A l’occasion de la sortie de son nouvel album, l’ex-Beatle a reçu, en exclusivité, Le Vif/L’Express

Soho Square, paisible îlot du coeur de Londres. Une maison au logo discret: MPL Communications, la firme qui gère les intérêts de Paul McCartney. Tapis moelleux, boiseries Art déco, lourdes portes gravées de notes de musique. Des tableaux de la main du maestro ornent l’escalier feutré. L’ensemble est sobre et cossu, loin du cliché du temple commercial d’une légende vivante de la pop music. Le passage furtif de George Martin, l’ancien producteur des Fab Four, confirme pourtant les faits. Au premier étage, la frêle silhouette de Bryan Adams passe quasi inaperçue. C’est que l’on guette « Macca », maître de céans, ex-pilier des quatre garçons dans le vent, celui dont la mèche fut toujours la plus disciplinée. Un secrétaire personnel, rouflaquettes poivre et sel, look désabusé, nous annonce que Paul nous attend.

Cet entretien – qui a lieu quelques jours avant que ne s’éteigne le doux George Harrison – fut un royal échange avec l’un des deux survivants de ce cercle des poètes disparus. Silhouette bondissante, dégaine juvénile, McCartney nous accueille avec bonhomie. Il narre par le menu son « carpe diem » embourgeoisé : enregistrements réglés comme du papier à musique, festins aux chandelles et amour toujours.
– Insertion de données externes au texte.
(** ** What a step leaves alone *)

(** The budget stays; a ticket once confirmed stays so; a waiter's waker stays with its
    ticket or is woken; and a work that was dropped stays dropped, its ticket with it. *)
Record follows (w w' : t) : Prop := {
  fo_config : w'.(domain).(Domain.config) = w.(domain).(Domain.config);
  fo_dropped : forall id work, w.(works) !! id = Some (Where.Dropped, work) -> w'.(works) !! id = Some (Where.Dropped, work);
  fo_tickets : exists wakes, w'.(woken) = w.(woken) ++ wakes /\ forall id ticket, w.(tickets) !! id = Some ticket ->
    exists ticket', w'.(tickets) !! id = Some ticket'
      /\ (ticket.(Ticket.confirmed) = true -> ticket'.(Ticket.confirmed) = true)
      /\ (ticket'.(Ticket.confirmed) = false -> forall x, x ∈ ticket.(Ticket.wakers) -> x ∈ ticket'.(Ticket.wakers))
      /\ (ticket.(Ticket.confirmed) = false -> ticket'.(Ticket.confirmed) = true ->
            (forall x, x ∈ ticket.(Ticket.wakers) -> x ∈ wakes) /\ forall work, w.(works) !! id <> Some (Where.Dropped, work))
}.
Lemma follows_same w w' wakes :
  w'.(domain).(Domain.config) = w.(domain).(Domain.config) ->
  (forall id work, w.(works) !! id = Some (Where.Dropped, work) -> w'.(works) !! id = Some (Where.Dropped, work)) ->
  w'.(woken) = w.(woken) ++ wakes -> w.(tickets) ⊆ w'.(tickets) -> follows w w'.
Proof.
  intros Hc Hd Hw Ht. split; [done..|]. exists wakes. split; [done|]. intros id ticket Hid. exists ticket.
  split; [by eapply lookup_weaken|]. split_and!; [done..|]. congruence.
Qed.
Lemma follows_id w : follows w w.
Proof. apply (follows_same w w []); by rewrite ?app_nil_r. Qed.
Lemma follows_trans w1 w2 w3 : follows w1 w2 -> follows w2 w3 -> follows w1 w3.
Proof.
  intros [C1 D1 (k1 & W1 & T1)] [C2 D2 (k2 & W2 & T2)]. split; [congruence|auto|].
  exists (k1 ++ k2). split; [by rewrite W2, W1, app_assoc|]. intros id t1 H1.
  destruct (T1 id t1 H1) as (t2 & H2 & A1 & B1 & E1). destruct (T2 id t2 H2) as (t3 & H3 & A2 & B2 & E2).
  exists t3. split_and!; [done|auto| |].
  - intros Hn x Hx. apply B2; [done|]. apply B1; [|done]. destruct (t2.(Ticket.confirmed)); [by rewrite A2 in Hn|done].
  - intros Hn Hc. destruct (t2.(Ticket.confirmed)) eqn:E.
    + destruct (E1 Hn eq_refl) as [Hk Hd]. split; [|done]. intros x Hx. apply elem_of_app. left. auto.
    + destruct (E2 eq_refl Hc) as [Hk Hd]. split; [intros x Hx; apply elem_of_app; right; apply Hk, B1; done|].
      intros work Hw. by apply (Hd work), D1.
Qed.
Lemma follows_finish host status w : follows w (finish host status w).
Proof.
  unfold finish. destruct (_ !! _); [|apply follows_id]. destruct (Cell.set _ _) as [k c]. by apply (follows_same _ _ k).
Qed.
Lemma follows_report by_ id w : follows w (report by_ id w).
Proof. unfold report. destruct (host_of by_); [apply follows_finish|apply follows_id]. Qed.
Lemma dropped_put (ws : gmap Z (Where.t * RetainedWork.t)) id e e' :
  ws !! id = e -> (forall work, e <> Some (Where.Dropped, work)) ->
  forall id' work, ws !! id' = Some (Where.Dropped, work) -> <[id := e']> ws !! id' = Some (Where.Dropped, work).
Proof. intros He Hn id' work Hid. destruct (decide (id' = id)) as [->|]; [congruence|by rewrite lookup_insert_ne]. Qed.
Lemma follows_pend by_ adapters w : dgood w -> follows w (pend by_ adapters w).
Proof.
  intros G. set (id := w.(made) + 1).
  assert (Hnt : w.(tickets) !! id = None).
  { apply eq_None_not_Some. intros Hs. pose proof (dg_made _ G id (or_introl Hs)). unfold id in *. lia. }
  assert (Hnw : w.(works) !! id = None).
  { destruct (w.(works) !! id) as [[]|] eqn:E; [|done]. destruct (dg_work _ G _ _ _ E) as (? & ? & ? & ?). congruence. }
  unfold pend, Domain.next_generation, Domain.reserve. cbv beta iota zeta. fold id.
  destruct (_ <=? _); cbv beta iota zeta.
  - rewrite after_pend_back. eapply follows_trans; [|apply follows_report]. apply (follows_same _ _ []); cbn; [done| |by rewrite app_nil_r|by apply insert_subseteq].
    by eapply dropped_put.
  - apply (follows_same _ _ []); cbn; [done| |by rewrite app_nil_r|by apply insert_subseteq]. by eapply dropped_put.
Qed.
Lemma follows_place w d id where_ work where' work' :
  dgood w -> w.(works) !! id = Some (where_, work) -> where_ <> Where.Dropped -> work'.(RetainedWork.ticket) = work.(RetainedWork.ticket) ->
  d.(Domain.config) = w.(domain).(Domain.config) -> follows w (place where' work' (w <| domain := d |>)).
Proof.
  intros G Hw Hn Ht Hd. destruct (dg_work _ G _ _ _ Hw) as (ticket & all & _ & _ & Hwg).
  apply (follows_same _ _ []); cbn; [done| |by rewrite app_nil_r|done]. rewrite Ht, (wg_ticket _ _ _ _ _ _ _ Hwg). eapply dropped_put; eauto.
  intros ?. naive_solver.
Qed.
Lemma follows_change w id where_ work where' work' ticket' disp k :
  w.(works) !! id = Some (where_, work) -> where_ <> Where.Dropped ->
  (forall ticket, w.(tickets) !! id = Some ticket ->
     ticket' ticket = ticket \/ (ticket' ticket).(Ticket.confirmed) = true /\ forall x, x ∈ ticket.(Ticket.wakers) -> x ∈ k) ->
  follows w (w <| domain := w.(domain) |> <| works := <[id := (where', work')]> w.(works) |>
    <| tickets := alter ticket' id w.(tickets) |> <| disposed := disp |> <| woken := w.(woken) ++ k |>).
Proof.
  intros Hw Hn Ht. split; cbn; [done| |].
  - eapply dropped_put; eauto. intros ?. naive_solver.
  - exists k. split; [done|]. intros i ticket Hi. destruct (decide (i = id)) as [->|].
    + rewrite lookup_alter_eq, Hi. cbn. eexists. split; [done|].
      destruct (Ht _ Hi) as [->|[Hc Hx]]; [split_and!; [done..|congruence]|]. rewrite Hc. split_and!; [done..|].
      intros _ _. split; [done|]. intros ?. naive_solver.
    + rewrite lookup_alter_ne by done. exists ticket. split_and!; [done..|congruence].
Qed.
Lemma follows_wait id waker slept w : follows w (wait id waker slept w).2.
Proof.
  unfold wait. destruct (w.(tickets) !! id) as [ticket|] eqn:Ht; [|apply follows_id].
  destruct (Ticket.wait_poll waker slept ticket) as [r ticket'] eqn:Hp.
  assert (Hc : ticket'.(Ticket.confirmed) = ticket.(Ticket.confirmed) /\ forall x, x ∈ ticket.(Ticket.wakers) -> x ∈ ticket'.(Ticket.wakers)).
  { unfold Ticket.wait_poll in Hp. destruct (ticket.(Ticket.confirmed)) eqn:E; [by simplify_eq|].
    destruct (existsb _ _); injection Hp as <- <-; cbn; [done|]. split; [done|]. intros x Hx. apply elem_of_app. by left. }
  destruct Hc as [Hc Hx]. split; cbn; [done..|]. exists []. split; [by rewrite app_nil_r|]. intros i t Hi.
  destruct (decide (i = id)) as [->|].
  - rewrite lookup_insert_eq. simplify_eq. exists ticket'. split_and!; [done|congruence|auto|congruence].
  - rewrite lookup_insert_ne by done. exists t. split_and!; [done..|congruence].
Qed.
Lemma follows_step s w : dgood w -> follows w (dstep s w).
Proof.
  intros G. destruct s as [h|h|h l sp|h r sl|a|a sp|id acc|id|id r|id|id wk sl| |wk]; cbn -[DWorld.wait close_poll].
  - unfold Domain.register. destruct (Domain.sealed _); [apply follows_id|]. by apply (follows_same _ _ []); rewrite ?app_nil_r.
  - by apply (follows_same _ _ []); rewrite ?app_nil_r.
  - unfold seal_host. destruct (_ !! _) eqn:Hc; [apply follows_id|]. fold (opened h l w).
    eapply follows_trans; [apply (follows_same w (opened h l w) []); by rewrite ?app_nil_r|].
    case_bool_decide; [apply follows_finish|]. destruct sp; [by apply (follows_same _ _ []); rewrite ?app_nil_r|].
    by apply follows_pend, good_opened.
  - unfold run_job. destruct (_ !! _) as [l|] eqn:Hj; [|apply follows_id].
    assert (F : follows w ((log r l w) <| jobs := delete h w.(jobs) |>)) by (by apply (follows_same _ _ []); rewrite ?app_nil_r).
    case_bool_decide; [eapply follows_trans; [exact F|apply follows_finish]|].
    destruct sl; [eapply follows_trans; [exact F|apply follows_pend; exact (good_job_gone h r l w G)]|].
    by apply (follows_same _ _ []); rewrite ?app_nil_r.
  - by apply follows_pend.
  - by apply follows_pend.
  - unfold answer. destruct (w.(works) !! id) as [[[by_| | |] work]|] eqn:Hw; try apply follows_id. destruct acc.
    + rewrite place_same. by eapply follows_place.
    + rewrite after_pend_back. eapply follows_trans; [|apply follows_report]. by eapply follows_place.
  - unfold return_. destruct (w.(works) !! id) as [[[|[by_|]| |] work]|] eqn:Hw; try apply follows_id.
    rewrite after_pend_taken, place_same. eapply follows_trans; [|apply follows_report]. by eapply follows_place.
  - destruct (w.(works) !! id) as [[where_ work]|] eqn:Hw; [|unfold pass; rewrite Hw; apply follows_id].
    destruct (passable where_) eqn:Hp; [|unfold pass; rewrite Hw; destruct where_; by try apply follows_id].
    destruct (pass_spec id r w where_ work G Hw Hp) as (k & -> & ->). eapply follows_change; [done|by destruct where_|].
    intros ticket Ht. rewrite Ht. case_bool_decide; [by right|by left].
  - unfold give_back. destruct (w.(works) !! id) as [[where_ work]|] eqn:Hw; [|apply follows_id].
    destruct where_ as [by_|by_| |]; try apply follows_id; (destruct (_ && _ && _); [by eapply follows_place|apply follows_id]).
  - apply follows_wait.
  - unfold close_start. destruct (w.(close)); [apply follows_id|]. by apply (follows_same _ _ []); rewrite ?app_nil_r.
  - unfold close_poll. destruct (w.(close)) as [hosts|]; [|apply follows_id]. destruct (poll_cells _ _ _) as [[sts wt] cs].
    destruct wt; by apply (follows_same _ _ []); rewrite ?app_nil_r.
Qed.
Lemma follows_run steps w : dgood w -> follows w (drun steps w).
Proof.
  induction steps as [|s steps IH] in w |- *; intros G; cbn; [apply follows_id|].
  eapply follows_trans; [by apply follows_step|]. by apply IH, domain_step.
Qed.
L’homme qui imposa Sgt. Pepper’s Lonely Hearts Club Band ou Magical Mystery Tour revient aux sources, après une traversée du désert liée au décès de son épouse Linda, en 1998. Il nous livre un nouvel album solo en studio, le premier depuis quatre ans, Driving Rain. Enregistré à Los Angeles sous la houlette de David Kahne, producteur de Sugar Ray, et bouclé en cinq semaines – un rythme calqué sur la méthode des Beatles façon Rubber Soul ou Revolver -, il offre, certes, l’inévitable lot de ballades ou de « silly love songs ». Mais aussi du rock plus brut, un poil plus « glam » que ses productions précédentes, évoquant parfois Helter Skelter ou les Wings de la grande époque: le délicieux Lonely Road aux accents bluesy, l’approche hip-hop de Spining on an Axis, un About You qui décolle, ou l’optimiste et rapeux Back in the Sunshine Again. Il y a aussi Rinse the Raindrops en bouquet final accéléré, Magic, un slow griffé ou cette ballade, From a Lover to a Friend, qui aurait été autrement acclamée, affirment les défenseurs anglais de Macca, s’il s’était agi d’une composition du vénéré Neil Young.

Retour en 1970, l’année sombre où il annonça à un parterre de journalistes la fin des Beatles tout en répandant, non sans fracas, la bonne parole: il continuerait seul et conseillait dans la foulée l’achat de son premier album solo, McCartney, brut et charnu, enregistré dans une ferme.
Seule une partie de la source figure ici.